» **WHAT YOU HAVE TO DO**
Your job is to set down the stretch of entries that opens with the line containing "Context (arrange : list" and closes with the line containing "Definition item2path (llapi". Keep both end lines, copy each exactly, and add nothing.

Segment Start: RECORDS PROVIDED

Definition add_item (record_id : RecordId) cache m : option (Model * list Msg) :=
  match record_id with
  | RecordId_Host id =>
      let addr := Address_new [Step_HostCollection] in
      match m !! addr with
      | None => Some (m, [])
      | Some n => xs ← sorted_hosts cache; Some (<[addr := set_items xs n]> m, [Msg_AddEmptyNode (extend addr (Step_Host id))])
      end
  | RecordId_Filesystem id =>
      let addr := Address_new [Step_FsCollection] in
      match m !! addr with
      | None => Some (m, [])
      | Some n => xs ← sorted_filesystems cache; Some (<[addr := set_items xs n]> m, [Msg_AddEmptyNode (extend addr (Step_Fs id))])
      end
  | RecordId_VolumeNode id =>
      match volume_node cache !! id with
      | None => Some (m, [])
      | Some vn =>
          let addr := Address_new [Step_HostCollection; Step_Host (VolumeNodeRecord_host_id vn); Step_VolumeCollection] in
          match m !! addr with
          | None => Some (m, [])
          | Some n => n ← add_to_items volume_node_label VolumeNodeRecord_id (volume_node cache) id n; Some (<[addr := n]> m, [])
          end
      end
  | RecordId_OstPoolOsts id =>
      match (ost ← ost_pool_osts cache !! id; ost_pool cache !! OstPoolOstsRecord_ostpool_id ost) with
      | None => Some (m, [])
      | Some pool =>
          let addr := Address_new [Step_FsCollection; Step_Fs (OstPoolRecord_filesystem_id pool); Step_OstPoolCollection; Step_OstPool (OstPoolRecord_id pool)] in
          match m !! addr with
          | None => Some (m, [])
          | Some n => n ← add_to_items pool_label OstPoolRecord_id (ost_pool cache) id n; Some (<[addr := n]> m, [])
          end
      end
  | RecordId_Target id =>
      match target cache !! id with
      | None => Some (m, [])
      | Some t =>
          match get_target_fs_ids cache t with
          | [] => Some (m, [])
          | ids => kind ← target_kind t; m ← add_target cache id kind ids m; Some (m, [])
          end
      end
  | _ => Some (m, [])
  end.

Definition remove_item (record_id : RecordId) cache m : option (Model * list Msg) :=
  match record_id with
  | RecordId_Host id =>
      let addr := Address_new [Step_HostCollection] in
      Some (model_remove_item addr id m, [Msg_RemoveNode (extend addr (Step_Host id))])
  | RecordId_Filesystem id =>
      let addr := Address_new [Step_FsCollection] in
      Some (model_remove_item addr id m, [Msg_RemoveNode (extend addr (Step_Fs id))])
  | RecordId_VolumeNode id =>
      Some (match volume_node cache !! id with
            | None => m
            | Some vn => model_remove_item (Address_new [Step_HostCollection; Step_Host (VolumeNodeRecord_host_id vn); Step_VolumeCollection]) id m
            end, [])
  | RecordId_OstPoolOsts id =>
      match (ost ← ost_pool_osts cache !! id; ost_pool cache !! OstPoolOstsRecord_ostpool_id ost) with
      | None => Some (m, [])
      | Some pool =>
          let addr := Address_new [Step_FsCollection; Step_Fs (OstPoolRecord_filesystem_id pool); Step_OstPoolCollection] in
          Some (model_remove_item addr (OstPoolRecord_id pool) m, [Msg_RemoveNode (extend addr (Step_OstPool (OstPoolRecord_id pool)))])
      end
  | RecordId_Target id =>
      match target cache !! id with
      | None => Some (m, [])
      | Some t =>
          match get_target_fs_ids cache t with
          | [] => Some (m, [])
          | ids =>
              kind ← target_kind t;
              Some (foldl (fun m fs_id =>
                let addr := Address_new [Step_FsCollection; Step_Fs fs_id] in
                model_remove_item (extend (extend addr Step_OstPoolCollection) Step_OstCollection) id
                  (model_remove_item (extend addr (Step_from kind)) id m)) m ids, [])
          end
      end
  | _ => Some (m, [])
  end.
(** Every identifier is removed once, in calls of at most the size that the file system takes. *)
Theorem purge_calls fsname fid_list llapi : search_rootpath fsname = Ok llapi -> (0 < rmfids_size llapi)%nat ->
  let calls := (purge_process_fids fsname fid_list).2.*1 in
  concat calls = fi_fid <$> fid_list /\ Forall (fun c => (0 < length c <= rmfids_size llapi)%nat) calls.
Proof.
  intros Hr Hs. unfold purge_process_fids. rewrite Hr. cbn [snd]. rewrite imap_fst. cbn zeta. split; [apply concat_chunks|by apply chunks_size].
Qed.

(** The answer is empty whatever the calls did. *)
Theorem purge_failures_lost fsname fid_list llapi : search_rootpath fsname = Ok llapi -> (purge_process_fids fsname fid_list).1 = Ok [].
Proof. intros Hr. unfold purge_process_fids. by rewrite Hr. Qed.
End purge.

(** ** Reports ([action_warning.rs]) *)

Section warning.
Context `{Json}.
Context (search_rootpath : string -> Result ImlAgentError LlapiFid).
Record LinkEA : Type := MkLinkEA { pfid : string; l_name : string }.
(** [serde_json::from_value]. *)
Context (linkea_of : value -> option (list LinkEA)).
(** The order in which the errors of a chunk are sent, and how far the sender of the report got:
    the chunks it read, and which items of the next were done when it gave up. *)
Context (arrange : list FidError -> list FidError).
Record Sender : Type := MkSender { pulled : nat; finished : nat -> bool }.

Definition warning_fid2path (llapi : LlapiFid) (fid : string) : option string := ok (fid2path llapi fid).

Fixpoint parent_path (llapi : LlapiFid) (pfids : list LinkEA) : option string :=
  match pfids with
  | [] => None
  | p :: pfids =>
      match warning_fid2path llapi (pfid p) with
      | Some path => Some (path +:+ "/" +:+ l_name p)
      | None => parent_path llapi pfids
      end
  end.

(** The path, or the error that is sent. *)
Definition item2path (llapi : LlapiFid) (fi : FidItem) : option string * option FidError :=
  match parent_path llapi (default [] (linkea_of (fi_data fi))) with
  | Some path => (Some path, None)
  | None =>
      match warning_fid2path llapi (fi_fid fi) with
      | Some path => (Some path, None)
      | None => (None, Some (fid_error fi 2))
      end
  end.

Segment End: RECORDS PROVIDED
Segment Start: RECORDS PROVIDED

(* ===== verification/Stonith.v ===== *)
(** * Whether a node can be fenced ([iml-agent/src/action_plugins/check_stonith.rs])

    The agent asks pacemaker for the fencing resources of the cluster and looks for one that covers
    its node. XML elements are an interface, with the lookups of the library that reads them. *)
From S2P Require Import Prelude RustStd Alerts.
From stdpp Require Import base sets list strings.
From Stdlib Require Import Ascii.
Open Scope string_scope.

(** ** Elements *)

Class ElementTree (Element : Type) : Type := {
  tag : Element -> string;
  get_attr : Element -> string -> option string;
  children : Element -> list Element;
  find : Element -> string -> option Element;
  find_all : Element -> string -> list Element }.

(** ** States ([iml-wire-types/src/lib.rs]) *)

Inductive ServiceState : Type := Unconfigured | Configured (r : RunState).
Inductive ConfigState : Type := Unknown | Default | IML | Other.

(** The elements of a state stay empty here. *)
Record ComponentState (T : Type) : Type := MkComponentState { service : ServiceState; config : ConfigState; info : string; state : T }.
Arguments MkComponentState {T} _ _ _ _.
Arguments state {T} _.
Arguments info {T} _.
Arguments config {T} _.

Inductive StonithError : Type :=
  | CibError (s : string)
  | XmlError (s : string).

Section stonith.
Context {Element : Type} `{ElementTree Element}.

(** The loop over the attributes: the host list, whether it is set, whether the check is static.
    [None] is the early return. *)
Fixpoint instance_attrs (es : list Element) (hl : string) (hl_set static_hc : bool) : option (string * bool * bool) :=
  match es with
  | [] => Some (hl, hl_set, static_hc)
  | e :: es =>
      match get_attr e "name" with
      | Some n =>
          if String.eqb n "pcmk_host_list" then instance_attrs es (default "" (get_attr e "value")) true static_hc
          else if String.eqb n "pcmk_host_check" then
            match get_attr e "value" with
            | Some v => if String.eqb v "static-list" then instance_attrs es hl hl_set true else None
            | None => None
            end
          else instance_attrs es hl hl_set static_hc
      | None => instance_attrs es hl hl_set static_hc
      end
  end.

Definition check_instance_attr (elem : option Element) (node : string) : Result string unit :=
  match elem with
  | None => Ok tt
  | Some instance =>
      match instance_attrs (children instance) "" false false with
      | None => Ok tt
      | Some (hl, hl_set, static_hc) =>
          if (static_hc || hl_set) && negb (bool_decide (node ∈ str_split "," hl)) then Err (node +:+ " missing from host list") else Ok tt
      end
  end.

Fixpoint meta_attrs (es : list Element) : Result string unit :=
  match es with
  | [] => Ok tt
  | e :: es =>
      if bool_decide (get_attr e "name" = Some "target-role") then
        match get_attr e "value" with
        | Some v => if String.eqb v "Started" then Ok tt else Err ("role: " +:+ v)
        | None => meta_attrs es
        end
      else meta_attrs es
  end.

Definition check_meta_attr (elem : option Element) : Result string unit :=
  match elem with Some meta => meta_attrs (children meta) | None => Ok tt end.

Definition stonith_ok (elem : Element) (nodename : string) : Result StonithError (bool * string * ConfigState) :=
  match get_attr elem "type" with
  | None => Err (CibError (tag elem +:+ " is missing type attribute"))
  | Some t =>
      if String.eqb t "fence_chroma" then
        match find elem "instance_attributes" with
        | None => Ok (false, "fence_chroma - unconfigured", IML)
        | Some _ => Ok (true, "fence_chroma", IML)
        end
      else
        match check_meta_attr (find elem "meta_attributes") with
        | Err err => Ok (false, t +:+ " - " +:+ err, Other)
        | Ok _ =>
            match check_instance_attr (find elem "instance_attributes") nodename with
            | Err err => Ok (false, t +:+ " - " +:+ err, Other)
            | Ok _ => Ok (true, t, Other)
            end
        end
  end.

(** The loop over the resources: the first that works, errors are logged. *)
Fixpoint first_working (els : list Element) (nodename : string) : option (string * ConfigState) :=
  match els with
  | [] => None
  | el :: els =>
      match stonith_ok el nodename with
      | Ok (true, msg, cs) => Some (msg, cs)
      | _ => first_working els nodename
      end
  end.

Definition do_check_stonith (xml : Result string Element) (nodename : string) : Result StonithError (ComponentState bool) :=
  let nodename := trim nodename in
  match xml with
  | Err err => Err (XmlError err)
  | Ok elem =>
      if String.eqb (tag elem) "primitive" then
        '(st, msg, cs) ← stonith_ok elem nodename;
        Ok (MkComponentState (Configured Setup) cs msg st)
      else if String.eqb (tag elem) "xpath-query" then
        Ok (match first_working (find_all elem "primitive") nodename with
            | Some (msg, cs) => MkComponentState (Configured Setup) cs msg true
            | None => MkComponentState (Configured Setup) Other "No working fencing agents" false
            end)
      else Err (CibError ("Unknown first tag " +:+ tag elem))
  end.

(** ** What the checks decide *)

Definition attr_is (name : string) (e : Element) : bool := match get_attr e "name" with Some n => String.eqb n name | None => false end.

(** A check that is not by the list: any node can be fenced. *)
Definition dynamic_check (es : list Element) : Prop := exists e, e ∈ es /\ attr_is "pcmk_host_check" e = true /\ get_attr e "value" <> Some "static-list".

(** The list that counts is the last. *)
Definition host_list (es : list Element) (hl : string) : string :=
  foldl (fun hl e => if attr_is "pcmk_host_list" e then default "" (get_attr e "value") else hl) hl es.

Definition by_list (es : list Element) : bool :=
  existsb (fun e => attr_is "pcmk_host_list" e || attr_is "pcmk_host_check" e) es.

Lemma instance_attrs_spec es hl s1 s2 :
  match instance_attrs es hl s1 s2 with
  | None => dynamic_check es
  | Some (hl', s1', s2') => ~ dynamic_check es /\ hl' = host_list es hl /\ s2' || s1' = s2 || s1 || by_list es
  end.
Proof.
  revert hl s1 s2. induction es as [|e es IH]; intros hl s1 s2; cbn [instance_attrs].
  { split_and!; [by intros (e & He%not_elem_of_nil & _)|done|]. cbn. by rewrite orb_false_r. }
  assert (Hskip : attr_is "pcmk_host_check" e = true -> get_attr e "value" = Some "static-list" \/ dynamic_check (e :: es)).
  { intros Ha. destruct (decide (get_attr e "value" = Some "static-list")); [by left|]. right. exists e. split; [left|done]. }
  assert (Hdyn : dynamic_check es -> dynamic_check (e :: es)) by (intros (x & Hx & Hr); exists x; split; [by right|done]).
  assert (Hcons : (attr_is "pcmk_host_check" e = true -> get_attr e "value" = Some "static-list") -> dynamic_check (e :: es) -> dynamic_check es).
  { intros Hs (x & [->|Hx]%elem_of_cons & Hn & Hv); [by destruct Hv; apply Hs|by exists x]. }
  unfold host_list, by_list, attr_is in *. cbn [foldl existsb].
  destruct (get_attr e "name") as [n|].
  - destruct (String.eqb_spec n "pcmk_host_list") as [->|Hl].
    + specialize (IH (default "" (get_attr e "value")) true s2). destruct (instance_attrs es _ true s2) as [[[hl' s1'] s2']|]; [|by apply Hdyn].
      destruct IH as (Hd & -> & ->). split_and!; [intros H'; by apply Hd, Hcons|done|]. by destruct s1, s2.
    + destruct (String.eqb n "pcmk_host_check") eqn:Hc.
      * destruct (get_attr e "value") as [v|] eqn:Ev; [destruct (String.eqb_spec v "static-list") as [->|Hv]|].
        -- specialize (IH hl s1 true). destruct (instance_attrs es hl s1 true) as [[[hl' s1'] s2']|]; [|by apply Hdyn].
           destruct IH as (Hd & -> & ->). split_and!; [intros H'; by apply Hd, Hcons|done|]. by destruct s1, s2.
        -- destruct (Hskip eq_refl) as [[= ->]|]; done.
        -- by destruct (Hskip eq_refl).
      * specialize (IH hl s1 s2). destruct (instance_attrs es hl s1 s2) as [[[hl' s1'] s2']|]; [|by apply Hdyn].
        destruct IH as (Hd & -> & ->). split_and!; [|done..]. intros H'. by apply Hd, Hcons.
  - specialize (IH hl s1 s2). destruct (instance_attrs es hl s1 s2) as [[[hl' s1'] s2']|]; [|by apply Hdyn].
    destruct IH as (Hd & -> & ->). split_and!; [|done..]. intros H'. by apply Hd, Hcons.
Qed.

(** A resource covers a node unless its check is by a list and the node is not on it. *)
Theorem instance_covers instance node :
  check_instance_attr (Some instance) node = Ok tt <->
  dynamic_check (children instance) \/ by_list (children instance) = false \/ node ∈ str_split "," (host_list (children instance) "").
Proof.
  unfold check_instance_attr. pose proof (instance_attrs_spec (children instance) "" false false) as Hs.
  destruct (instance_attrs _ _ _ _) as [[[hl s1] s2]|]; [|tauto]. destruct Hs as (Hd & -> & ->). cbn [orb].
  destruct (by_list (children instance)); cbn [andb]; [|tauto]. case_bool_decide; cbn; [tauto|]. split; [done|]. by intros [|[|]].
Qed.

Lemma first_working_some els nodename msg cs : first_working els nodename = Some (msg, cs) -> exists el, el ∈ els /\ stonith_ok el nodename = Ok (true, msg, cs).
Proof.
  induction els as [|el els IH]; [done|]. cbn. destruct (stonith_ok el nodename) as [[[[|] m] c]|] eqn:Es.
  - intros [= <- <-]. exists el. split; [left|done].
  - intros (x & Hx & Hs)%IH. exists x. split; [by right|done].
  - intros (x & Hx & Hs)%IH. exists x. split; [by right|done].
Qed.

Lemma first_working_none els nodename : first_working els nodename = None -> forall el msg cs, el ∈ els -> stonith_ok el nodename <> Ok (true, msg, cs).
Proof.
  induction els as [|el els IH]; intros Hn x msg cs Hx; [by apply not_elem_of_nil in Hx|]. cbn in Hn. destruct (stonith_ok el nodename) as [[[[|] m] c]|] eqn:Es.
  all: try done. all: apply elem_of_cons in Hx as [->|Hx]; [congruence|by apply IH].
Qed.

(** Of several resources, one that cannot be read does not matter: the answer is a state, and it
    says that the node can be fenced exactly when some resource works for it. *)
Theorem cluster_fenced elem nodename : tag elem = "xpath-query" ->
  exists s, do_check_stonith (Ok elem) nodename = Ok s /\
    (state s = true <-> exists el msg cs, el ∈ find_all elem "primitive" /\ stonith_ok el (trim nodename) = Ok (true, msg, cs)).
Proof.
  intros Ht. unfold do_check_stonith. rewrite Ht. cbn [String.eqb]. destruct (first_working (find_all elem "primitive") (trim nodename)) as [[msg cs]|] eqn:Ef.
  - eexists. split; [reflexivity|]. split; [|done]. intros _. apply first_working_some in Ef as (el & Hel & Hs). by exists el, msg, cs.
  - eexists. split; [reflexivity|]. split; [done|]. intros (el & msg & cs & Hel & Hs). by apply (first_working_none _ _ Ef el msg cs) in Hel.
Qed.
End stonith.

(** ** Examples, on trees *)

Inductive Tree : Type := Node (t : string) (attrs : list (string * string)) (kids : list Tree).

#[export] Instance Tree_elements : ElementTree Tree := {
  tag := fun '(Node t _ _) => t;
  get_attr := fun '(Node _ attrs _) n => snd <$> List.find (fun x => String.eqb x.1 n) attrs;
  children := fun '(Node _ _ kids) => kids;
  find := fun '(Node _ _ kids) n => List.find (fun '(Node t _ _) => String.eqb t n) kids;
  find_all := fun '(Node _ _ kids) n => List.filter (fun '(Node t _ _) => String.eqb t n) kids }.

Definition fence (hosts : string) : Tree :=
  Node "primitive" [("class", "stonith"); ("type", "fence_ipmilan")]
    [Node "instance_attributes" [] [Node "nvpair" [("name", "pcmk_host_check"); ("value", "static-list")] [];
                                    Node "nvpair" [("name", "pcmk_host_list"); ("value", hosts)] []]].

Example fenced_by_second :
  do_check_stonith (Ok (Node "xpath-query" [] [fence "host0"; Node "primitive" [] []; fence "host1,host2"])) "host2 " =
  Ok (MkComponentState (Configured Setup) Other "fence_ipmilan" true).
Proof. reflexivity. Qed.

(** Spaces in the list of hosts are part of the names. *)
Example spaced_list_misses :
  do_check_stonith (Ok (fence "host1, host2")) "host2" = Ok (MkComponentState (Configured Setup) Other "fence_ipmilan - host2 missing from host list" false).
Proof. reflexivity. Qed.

Segment End: RECORDS PROVIDED
Segment Start: RECORDS PROVIDED

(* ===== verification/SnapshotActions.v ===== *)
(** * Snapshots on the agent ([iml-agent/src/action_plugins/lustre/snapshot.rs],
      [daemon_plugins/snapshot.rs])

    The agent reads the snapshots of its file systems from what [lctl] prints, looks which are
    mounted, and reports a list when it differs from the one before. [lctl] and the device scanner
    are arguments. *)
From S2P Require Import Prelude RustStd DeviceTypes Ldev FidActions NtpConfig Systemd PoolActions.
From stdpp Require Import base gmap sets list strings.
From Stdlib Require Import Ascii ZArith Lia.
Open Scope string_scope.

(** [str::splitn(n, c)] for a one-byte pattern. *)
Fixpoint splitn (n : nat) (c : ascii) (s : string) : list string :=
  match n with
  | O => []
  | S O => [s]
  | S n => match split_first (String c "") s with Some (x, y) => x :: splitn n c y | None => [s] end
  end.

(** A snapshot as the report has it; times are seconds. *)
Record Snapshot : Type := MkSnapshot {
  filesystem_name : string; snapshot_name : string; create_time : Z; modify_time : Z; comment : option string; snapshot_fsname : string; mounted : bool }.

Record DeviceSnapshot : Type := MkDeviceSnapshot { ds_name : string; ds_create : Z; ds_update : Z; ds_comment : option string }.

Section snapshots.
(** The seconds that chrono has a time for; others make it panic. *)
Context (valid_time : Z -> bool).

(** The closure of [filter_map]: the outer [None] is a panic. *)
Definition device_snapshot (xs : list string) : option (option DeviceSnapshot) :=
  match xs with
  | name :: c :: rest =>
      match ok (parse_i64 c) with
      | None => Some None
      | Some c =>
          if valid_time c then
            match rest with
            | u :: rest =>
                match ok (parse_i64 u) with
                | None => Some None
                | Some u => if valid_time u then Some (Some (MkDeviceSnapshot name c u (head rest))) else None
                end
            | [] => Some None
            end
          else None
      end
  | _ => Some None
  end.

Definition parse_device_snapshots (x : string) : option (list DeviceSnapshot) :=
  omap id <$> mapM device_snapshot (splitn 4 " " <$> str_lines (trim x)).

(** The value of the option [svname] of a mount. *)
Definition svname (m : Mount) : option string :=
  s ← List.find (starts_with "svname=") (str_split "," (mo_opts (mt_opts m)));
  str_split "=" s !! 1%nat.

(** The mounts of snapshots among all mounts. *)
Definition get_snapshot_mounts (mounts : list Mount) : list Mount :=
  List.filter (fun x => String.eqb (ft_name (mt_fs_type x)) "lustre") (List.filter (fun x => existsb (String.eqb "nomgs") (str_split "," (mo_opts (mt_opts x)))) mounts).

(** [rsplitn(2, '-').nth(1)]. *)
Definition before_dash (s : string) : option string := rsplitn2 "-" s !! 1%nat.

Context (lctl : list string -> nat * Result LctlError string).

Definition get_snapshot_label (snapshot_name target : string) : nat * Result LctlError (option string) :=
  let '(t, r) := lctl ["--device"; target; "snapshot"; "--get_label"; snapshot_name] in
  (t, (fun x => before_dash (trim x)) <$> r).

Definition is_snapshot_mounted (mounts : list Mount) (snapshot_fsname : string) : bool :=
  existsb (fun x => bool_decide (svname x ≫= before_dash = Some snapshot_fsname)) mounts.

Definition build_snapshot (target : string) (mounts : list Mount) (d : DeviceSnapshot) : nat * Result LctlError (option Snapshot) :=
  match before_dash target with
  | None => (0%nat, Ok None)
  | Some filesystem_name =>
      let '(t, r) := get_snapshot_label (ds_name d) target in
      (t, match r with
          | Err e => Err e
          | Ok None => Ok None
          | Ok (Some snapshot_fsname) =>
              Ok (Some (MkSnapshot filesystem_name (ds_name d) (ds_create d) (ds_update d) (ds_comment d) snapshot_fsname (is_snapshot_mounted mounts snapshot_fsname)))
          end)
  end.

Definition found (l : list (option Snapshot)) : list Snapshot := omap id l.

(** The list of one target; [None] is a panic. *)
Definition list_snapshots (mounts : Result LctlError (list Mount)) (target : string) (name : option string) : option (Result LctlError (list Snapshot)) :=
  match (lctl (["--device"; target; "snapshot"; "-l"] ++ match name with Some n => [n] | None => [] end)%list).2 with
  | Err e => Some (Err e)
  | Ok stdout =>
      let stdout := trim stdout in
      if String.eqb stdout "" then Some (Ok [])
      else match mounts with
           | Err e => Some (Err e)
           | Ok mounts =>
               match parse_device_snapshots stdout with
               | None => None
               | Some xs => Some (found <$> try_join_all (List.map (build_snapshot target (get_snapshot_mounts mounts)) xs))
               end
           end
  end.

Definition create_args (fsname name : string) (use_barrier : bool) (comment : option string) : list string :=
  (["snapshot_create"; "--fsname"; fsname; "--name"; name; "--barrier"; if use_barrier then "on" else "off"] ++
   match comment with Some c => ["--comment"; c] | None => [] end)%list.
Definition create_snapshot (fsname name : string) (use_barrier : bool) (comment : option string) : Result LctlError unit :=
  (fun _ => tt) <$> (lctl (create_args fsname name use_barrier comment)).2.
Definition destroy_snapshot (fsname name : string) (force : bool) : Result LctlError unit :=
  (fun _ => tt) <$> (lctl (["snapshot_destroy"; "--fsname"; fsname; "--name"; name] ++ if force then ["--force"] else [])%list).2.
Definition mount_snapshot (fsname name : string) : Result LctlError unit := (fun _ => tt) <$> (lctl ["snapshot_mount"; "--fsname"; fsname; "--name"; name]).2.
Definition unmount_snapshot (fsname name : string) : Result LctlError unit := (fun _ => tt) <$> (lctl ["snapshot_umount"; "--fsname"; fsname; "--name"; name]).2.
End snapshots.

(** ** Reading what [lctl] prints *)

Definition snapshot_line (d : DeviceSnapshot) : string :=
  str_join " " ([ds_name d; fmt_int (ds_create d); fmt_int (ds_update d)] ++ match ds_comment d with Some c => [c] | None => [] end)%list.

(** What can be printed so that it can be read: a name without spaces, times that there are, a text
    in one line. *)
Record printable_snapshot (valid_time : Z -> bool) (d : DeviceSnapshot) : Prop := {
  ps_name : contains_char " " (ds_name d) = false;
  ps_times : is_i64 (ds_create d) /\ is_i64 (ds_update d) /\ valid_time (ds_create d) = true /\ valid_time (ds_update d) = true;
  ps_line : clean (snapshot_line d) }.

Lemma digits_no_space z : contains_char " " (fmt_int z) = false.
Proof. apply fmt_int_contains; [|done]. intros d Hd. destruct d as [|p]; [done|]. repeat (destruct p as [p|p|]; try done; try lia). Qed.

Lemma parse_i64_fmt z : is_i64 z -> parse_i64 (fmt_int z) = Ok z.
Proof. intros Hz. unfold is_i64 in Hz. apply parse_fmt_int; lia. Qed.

Segment End: RECORDS PROVIDED

» **YOUR RESPONSE**
Context (arrange : list FidError -> list FidError).
Record Sender : Type := MkSender { pulled : nat; finished : nat -> bool }.

Definition warning_fid2path (llapi : LlapiFid) (fid : string) : option string := ok (fid2path llapi fid).

Fixpoint parent_path (llapi : LlapiFid) (pfids : list LinkEA) : option string :=
  match pfids with
  | [] => None
  | p :: pfids =>
      match warning_fid2path llapi (pfid p) with
      | Some path => Some (path +:+ "/" +:+ l_name p)
      | None => parent_path llapi pfids
      end
  end.

(** The path, or the error that is sent. *)
Definition item2path (llapi : LlapiFid) (fi : FidItem) : option string * option FidError :=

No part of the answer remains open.